▸ TRY IT
Please quote only the lines that start at the one with "Some (snd <$>" and go on to the last line of the data, both ends kept.

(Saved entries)
Definition caller_counts (db : Database) (ids : list Z) : gmap Z Z :=
  hash_map (chunk ← chunks FRONTIER_CHUNK ids;
            (λ id, (id, count_callers db id)) <$>
            remove_dups (e_target_id <$>
              filter (λ e, e_target_id e ∈ chunk ∧ e_relation e = REL_CALLS) (db_edges db))).

Abbreviation Ranked := (Z * Z * Z * CallGraphNode)%type.

Definition ranked_cmp : Ranked → Ranked → comparison :=
  cmp_then (cmp_by (λ r, r.1.1.1) Z.compare)
           (cmp_then (cmp_by (λ r, r.1.1.2) Z.compare) (cmp_by (λ r, r.1.2) Z.compare)).

Definition emit_row (meta : gmap Z NodeMeta) (counts : gmap Z Z) (dir : Direction)
    (entry : Z * (Z * option Z)) : option Ranked :=
  let '(id, (node_depth, parent)) := entry in
  '(nm, ty, path, test, qn) ← meta !! id;
  let callers := default 0%Z (counts !! id) in
  Some (node_depth, (- callers)%Z, id,
        mkCallGraphNode id nm ty path node_depth dir parent qn test).

(** Every row of the traversal, in the order the truncation uses. *)
Definition ranked_rows (db : Database) (dir : Direction) (seen : Seen) : list Ranked :=
  let ids := (map_to_list seen).*1 in
  let meta := meta_map db ids in
  let counts := caller_counts db ids in
  sort_cmp ranked_cmp (omap (emit_row meta counts dir) (map_to_list seen)).

Definition traverse (db : Database) (s : CallGraphSeed) (max_depth : Z) (dir : Direction)
    (min_rank : Z) : option Seen :=
  let max_depth := Z.min max_depth CALL_GRAPH_MAX_DEPTH in
  let frontier := seed_ids db s in
  bfs db dir min_rank (Z.to_nat CALL_GRAPH_MAX_DEPTH) max_depth 1 frontier
      (hash_map ((λ id, (id, (0%Z, None))) <$> frontier)).

Definition query_direction_seeded (db : Database) (s : CallGraphSeed) (max_depth : Z)
    (dir : Direction) (min_rank : Z) : option (list CallGraphNode * bool) :=
  if bool_decide (seed_ids db s = []) then Some ([], false)
  else
    seen ← traverse db s max_depth dir min_rank;
    let rows := ranked_rows db dir seen in
    Some (snd <$> take CALL_GRAPH_ROW_LIMIT rows, CALL_GRAPH_ROW_LIMIT <=? length rows).

(** ** The entry points *)

Definition merge_results (callees callers : list CallGraphNode) : list CallGraphNode :=
  sort_cmp (cmp_by depth Z.compare) (callees ++ callers).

▸ EXPECTED ANSWER
    Some (snd <$> take CALL_GRAPH_ROW_LIMIT rows, CALL_GRAPH_ROW_LIMIT <=? length rows).

(** ** The entry points *)

Definition merge_results (callees callers : list CallGraphNode) : list CallGraphNode :=
  sort_cmp (cmp_by depth Z.compare) (callees ++ callers).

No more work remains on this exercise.